Knowledge-Informed Machine Learning for Cancer Diagnosis and Prognosis: A review

Lingchao Mao,Hairong Wang,Leland S. Hu,Nhan L Tran,Peter D Canoll,Kristin R Swanson,Jing Li

2024-01-12

Abstract:Cancer remains one of the most challenging diseases to treat in the medical field. Machine learning has enabled in-depth analysis of rich multi-omics profiles and medical imaging for cancer diagnosis and prognosis. Despite these advancements, machine learning models face challenges stemming from limited labeled sample sizes, the intricate interplay of high-dimensionality data types, the inherent heterogeneity observed among patients and within tumors, and concerns about interpretability and consistency with existing biomedical knowledge. One approach to surmount these challenges is to integrate biomedical knowledge into data-driven models, which has proven potential to improve the accuracy, robustness, and interpretability of model results. Here, we review the state-of-the-art machine learning studies that adopted the fusion of biomedical knowledge and data, termed knowledge-informed machine learning, for cancer diagnosis and prognosis. Emphasizing the properties inherent in four primary data types including clinical, imaging, molecular, and treatment data, we highlight modeling considerations relevant to these contexts. We provide an overview of diverse forms of knowledge representation and current strategies of knowledge integration into machine learning pipelines with concrete examples. We conclude the review article by discussing future directions to advance cancer research through knowledge-informed machine learning.
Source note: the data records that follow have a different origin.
(** * view-review: the Flask route layer of [app.py] and its time filter

    A shallow embedding of [src/app.py].  Python values are a small
    inductive universe, a [str] is its list of code points, the remote
    GitHub client is an oracle answering the calls a handler makes, and a
    handler is a finite tree of such calls ending in a response or in an
    exception that leaves the handler. *)

From Stdlib Require Import List String Ascii NArith ZArith Bool Lia.
From Stdlib Require Import DecimalString.
Import ListNotations.

Set Implicit Arguments.

(* ================================================================== *)
(** ** Python strings *)

(** A Python [str] is a sequence of Unicode code points. *)
Definition pystr := list N.

(** Decoding of a UTF-8 literal of this file into code points, so that the
    literals of the source can be written as they are. *)
Fixpoint utf8_decode (bs : list N) : pystr :=
  match bs with
  | [] => []
  | b0 :: t0 =>
      if (b0 <? 128)%N then b0 :: utf8_decode t0
      else match t0 with
      | [] => []
      | b1 :: t1 =>
          if (b0 <? 224)%N
          then ((b0 - 192) * 64 + (b1 - 128))%N :: utf8_decode t1
          else match t1 with
          | [] => []
          | b2 :: t2 =>
              if (b0 <? 240)%N
              then ((b0 - 224) * 4096 + (b1 - 128) * 64 + (b2 - 128))%N
                     :: utf8_decode t2
              else match t2 with
              | [] => []
              | b3 :: t3 =>
                  ((b0 - 240) * 262144 + (b1 - 128) * 4096
                   + (b2 - 128) * 64 + (b3 - 128))%N :: utf8_decode t3
              end
          end
      end
  end.
(** C5 at work: two GETs within the hour send two requests, neither of them
    a token fetch. *)
Lemma C5_witness :
  exists l,
    sent (run_calls 0 [(env_events, get_events); (env_at_expiry, get_events)]
            world_logged_in).2 = sent world_logged_in ++ l
    /\ token_fetches l = 0%nat /\ length l = 2%nat.
Proof.
  refine (proj2 (C5_one_fetch_only_when_stale 0 world_logged_in session_abc
            world_logged_in_reachable world_logged_in_session)
            [(env_events, get_events); (env_at_expiry, get_events)] _ _).
  - by vm_compute.
  - intros env c d Hin Hexp. vm_compute in Hexp. injection Hexp as <-.
    repeat (apply elem_of_cons in Hin as [[= -> ->]|Hin]; [by vm_compute|]).
    by apply elem_of_nil in Hin.
Defined.

(** C6 at work: a GET on the session of sub-account [dev]. *)
Lemma C6_witness :
  exists rq,
    sent (call 1 get_events env_events world_two_sessions).2
    = sent world_two_sessions ++ [rq]
    /\ req_headers rq !! "Authorization"
       = Some (read_access_token (heap world_two_sessions) session_xyz)
    /\ req_headers rq !! "Org-Access"
       = Some (VStr (if org_of get_events then "true" else "false"))
    /\ req_headers rq !! "User-Agent"
       = Some (VStr ("laceworksdk-python-client/" +:+ version))
    /\ req_headers rq !! "Account-Name"
       = match _subaccount session_xyz with
         | Some (String a s) => Some (VStr (String a s))
         | _ => None
         end
    /\ forall k, k <> "Authorization" -> k <> "Org-Access" ->
         k <> "User-Agent" -> k <> "Account-Name" ->
         req_headers rq !! k = None.
Proof.
  refine (C6_request_headers get_events 1 env_events world_two_sessions
            world_two_sessions session_xyz _ world_two_sessions_session).
  by vm_compute.
Defined.

(** C7 at work: the first construction, on the initial world. *)
Lemma C7_witness :
  sent world_logged_in = [token_request
    {| _api_key := "KEY"; _api_secret := "SECRET";
       _base_url := "https://acme.lacework.net"; _subaccount := None;
       own_access_token := None; own_access_token_expiry := None |}].
Proof.
  exact (proj1 (C7_constructor_fetches_eagerly "acme" None "KEY" "SECRET"
                  env_login initial_world (rtc_refl _ _))).
Defined.

(** C8 at work: a page of HTML served as JSON is logged as a warning. *)
Lemma C8_witness :
  _print_debug_logging 0 html_as_json env_html world_logged_in
  = (Return tt,
     with_logged world_logged_in
       (Warning (Str "Error parsing JSON response body"))).
Proof.
  refine (proj1 (C8_unparsable_json_is_only_logged get_events 0 env_html
            env_parsed world_logged_in world_logged_in session_abc html_as_json
            events _ _ _ _ _ _ _)); by vm_compute.
Defined.

(** C9 fails: the first session holds the token [abc], good until 01:00;
    a second session constructed one second later does not read it, sends a
    token fetch of its own and holds [xyz]; the first still holds [abc], and
    the class attributes are [None] as before. *)
Lemma C9_counterexample_second_session_fetches_its_own_token :
  observed world_logged_in 0 = Some (VStr "abc", Some (t_2030 + hour))
  /\ now env_second_login < t_2030 + hour
  /\ token_fetches (sent world_logged_in) = 1%nat
  /\ token_fetches (sent world_two_sessions) = 2%nat
  /\ observed world_two_sessions 1 = Some (VStr "xyz", Some (t_2030 + 2 * hour))
  /\ observed world_two_sessions 0 = Some (VStr "abc", Some (t_2030 + hour))
  /\ class_obj (heap world_two_sessions) = HttpSession.
Proof. repeat split; by vm_compute. Qed.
Machine Learning,Artificial Intelligence

What problem does this paper attempt to address?

The paper attempts to address the following key issues: 1. **Tumor Heterogeneity and Individual Differences**: A major challenge in cancer treatment is the high heterogeneity of tumors between different patients and within the same tumor. This heterogeneity limits the effectiveness of traditional "one-size-fits-all" treatment approaches. Therefore, there is a need to develop models that can accurately describe the spatial landscape of tumors and support personalized treatment. 2. **Data Annotation and Sample Size Limitations**: High-quality and large-scale training and testing data are crucial for the performance of machine learning models. However, in practical applications, obtaining a large number of annotated tumor samples is very difficult because each patient's biopsy sample is limited in quantity and location. This limits the ability of machine learning models to independently learn the complete spatial landscape of tumors. 3. **Integration of Multimodal, High-Dimensional Data**: Cancer diagnosis and prognosis often require the analysis of various types of data, including clinical data, imaging data, molecular data, and treatment data. These data are usually high-dimensional and relatively small in sample size. Effectively integrating these data to provide clinical predictions is a significant challenge. 4. **Model Interpretability and Consistency**: Although deep learning models perform well in many tasks, they are often considered "black box" models, with decision processes that are difficult to understand and verify. This limits their credibility and practicality as clinical decision support tools. Therefore, improving the interpretability of models and their consistency with existing biomedical knowledge is another important direction. To address the above challenges, the paper proposes a method to incorporate biomedical knowledge into machine learning models, called Knowledge-Infused Machine Learning (KIML). By utilizing domain knowledge to regularize the model's learning process, the accuracy, robustness, and interpretability of the model can be improved.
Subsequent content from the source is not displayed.